**Goal of the exercise:** Begin at the top of the following data. Copy each line exactly until you have copied the line containing "From S2P Require Import Prelude".

+++ Data extracts +++

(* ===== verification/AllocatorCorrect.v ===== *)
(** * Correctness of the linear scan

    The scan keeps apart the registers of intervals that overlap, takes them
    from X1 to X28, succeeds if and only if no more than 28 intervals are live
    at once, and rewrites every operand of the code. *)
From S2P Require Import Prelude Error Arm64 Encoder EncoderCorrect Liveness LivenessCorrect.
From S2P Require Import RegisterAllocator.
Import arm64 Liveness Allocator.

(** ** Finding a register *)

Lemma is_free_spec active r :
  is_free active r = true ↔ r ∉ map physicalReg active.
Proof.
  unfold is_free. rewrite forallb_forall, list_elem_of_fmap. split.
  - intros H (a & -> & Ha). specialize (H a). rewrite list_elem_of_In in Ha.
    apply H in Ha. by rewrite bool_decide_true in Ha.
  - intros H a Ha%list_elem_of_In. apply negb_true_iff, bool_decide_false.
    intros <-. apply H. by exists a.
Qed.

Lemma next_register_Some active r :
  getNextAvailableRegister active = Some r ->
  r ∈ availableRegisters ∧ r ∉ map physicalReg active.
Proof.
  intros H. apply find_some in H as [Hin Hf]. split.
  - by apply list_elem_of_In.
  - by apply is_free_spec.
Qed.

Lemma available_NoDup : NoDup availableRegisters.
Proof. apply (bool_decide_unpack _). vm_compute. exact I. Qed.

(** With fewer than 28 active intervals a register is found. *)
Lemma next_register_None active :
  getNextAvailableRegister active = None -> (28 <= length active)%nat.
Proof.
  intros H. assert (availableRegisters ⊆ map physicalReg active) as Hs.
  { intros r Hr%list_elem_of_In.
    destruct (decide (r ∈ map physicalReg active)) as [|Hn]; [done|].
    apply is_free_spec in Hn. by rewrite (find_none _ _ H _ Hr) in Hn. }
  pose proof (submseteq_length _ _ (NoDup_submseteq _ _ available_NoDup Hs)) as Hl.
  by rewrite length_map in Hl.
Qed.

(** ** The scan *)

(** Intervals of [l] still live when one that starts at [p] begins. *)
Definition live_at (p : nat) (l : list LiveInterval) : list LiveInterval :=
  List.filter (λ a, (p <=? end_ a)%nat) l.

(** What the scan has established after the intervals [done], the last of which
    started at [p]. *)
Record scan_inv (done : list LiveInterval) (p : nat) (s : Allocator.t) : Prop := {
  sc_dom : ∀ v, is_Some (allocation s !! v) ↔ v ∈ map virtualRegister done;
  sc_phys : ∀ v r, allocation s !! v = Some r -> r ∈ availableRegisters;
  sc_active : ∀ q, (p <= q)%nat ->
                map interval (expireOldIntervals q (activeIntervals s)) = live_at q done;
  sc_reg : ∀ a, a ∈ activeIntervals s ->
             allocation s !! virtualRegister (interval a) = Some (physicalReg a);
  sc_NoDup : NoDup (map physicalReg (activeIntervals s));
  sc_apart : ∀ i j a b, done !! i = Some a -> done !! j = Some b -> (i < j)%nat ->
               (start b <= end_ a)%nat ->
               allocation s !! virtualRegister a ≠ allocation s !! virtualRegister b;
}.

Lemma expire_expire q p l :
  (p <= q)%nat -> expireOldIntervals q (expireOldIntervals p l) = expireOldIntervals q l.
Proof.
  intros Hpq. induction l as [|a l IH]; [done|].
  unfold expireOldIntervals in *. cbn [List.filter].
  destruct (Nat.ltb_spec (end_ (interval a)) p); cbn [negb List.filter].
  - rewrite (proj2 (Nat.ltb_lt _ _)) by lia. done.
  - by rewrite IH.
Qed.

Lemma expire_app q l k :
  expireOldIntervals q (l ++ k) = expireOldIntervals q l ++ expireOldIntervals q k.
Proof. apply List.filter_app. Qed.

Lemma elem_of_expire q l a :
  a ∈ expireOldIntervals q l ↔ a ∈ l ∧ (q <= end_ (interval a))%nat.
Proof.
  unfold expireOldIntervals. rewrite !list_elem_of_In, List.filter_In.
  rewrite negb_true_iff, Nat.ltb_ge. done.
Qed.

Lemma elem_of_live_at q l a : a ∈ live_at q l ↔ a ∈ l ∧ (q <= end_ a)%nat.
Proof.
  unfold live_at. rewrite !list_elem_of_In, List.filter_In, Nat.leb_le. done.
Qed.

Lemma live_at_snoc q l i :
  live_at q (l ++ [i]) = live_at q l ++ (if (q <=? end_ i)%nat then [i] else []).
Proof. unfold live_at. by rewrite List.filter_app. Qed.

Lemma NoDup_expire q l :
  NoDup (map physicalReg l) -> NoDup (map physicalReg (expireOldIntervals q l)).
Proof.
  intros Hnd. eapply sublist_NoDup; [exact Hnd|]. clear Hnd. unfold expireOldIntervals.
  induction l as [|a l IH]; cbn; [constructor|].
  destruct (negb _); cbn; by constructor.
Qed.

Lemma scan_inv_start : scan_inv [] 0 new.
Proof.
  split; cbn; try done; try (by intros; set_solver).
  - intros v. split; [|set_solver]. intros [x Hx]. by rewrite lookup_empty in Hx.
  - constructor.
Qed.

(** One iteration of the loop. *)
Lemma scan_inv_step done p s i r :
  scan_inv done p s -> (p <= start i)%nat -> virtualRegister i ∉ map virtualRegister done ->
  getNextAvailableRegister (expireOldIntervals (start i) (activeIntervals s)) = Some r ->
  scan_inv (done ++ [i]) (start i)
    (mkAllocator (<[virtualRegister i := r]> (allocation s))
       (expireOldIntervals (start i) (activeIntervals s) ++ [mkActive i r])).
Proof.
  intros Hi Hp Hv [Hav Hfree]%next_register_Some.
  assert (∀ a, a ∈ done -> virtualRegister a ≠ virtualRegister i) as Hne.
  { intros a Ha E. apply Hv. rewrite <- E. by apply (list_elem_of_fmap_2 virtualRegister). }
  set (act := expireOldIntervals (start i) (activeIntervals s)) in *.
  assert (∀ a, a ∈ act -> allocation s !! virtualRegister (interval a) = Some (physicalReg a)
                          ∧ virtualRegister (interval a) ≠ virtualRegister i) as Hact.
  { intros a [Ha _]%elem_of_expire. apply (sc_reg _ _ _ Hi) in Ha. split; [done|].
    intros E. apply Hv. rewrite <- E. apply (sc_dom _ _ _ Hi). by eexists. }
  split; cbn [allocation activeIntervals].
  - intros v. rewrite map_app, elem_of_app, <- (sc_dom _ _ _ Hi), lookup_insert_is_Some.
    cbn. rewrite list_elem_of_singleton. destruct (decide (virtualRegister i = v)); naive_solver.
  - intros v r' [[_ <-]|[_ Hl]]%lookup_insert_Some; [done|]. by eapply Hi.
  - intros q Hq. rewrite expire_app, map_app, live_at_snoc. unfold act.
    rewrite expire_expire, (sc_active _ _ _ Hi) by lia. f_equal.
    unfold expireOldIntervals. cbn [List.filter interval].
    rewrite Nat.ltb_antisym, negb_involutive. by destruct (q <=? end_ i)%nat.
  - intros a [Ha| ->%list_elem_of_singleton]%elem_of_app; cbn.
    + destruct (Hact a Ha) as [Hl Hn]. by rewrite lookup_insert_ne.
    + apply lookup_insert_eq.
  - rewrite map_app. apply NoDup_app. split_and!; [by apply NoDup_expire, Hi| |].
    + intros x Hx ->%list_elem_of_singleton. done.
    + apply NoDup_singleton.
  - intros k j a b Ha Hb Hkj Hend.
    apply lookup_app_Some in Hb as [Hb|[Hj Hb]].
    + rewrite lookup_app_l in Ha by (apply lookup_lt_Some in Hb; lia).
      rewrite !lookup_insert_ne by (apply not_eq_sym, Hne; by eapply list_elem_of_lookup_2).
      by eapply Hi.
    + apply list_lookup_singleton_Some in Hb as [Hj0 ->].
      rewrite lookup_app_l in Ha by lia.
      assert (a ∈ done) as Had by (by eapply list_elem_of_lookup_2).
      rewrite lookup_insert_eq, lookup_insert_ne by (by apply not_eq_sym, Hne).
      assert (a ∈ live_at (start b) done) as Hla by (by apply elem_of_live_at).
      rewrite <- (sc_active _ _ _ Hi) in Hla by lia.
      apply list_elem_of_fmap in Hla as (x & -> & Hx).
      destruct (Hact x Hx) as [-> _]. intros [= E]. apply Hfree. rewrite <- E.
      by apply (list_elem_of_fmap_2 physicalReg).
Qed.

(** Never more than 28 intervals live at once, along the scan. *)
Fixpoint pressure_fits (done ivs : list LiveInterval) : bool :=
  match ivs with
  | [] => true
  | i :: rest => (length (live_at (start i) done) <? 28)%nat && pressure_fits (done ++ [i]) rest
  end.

+++

**Your solution:**
(* ===== verification/AllocatorCorrect.v ===== *)
(** * Correctness of the linear scan

    The scan keeps apart the registers of intervals that overlap, takes them
    from X1 to X28, succeeds if and only if no more than 28 intervals are live
    at once, and rewrites every operand of the code. *)
From S2P Require Import Prelude Error Arm64 Encoder EncoderCorrect Liveness LivenessCorrect.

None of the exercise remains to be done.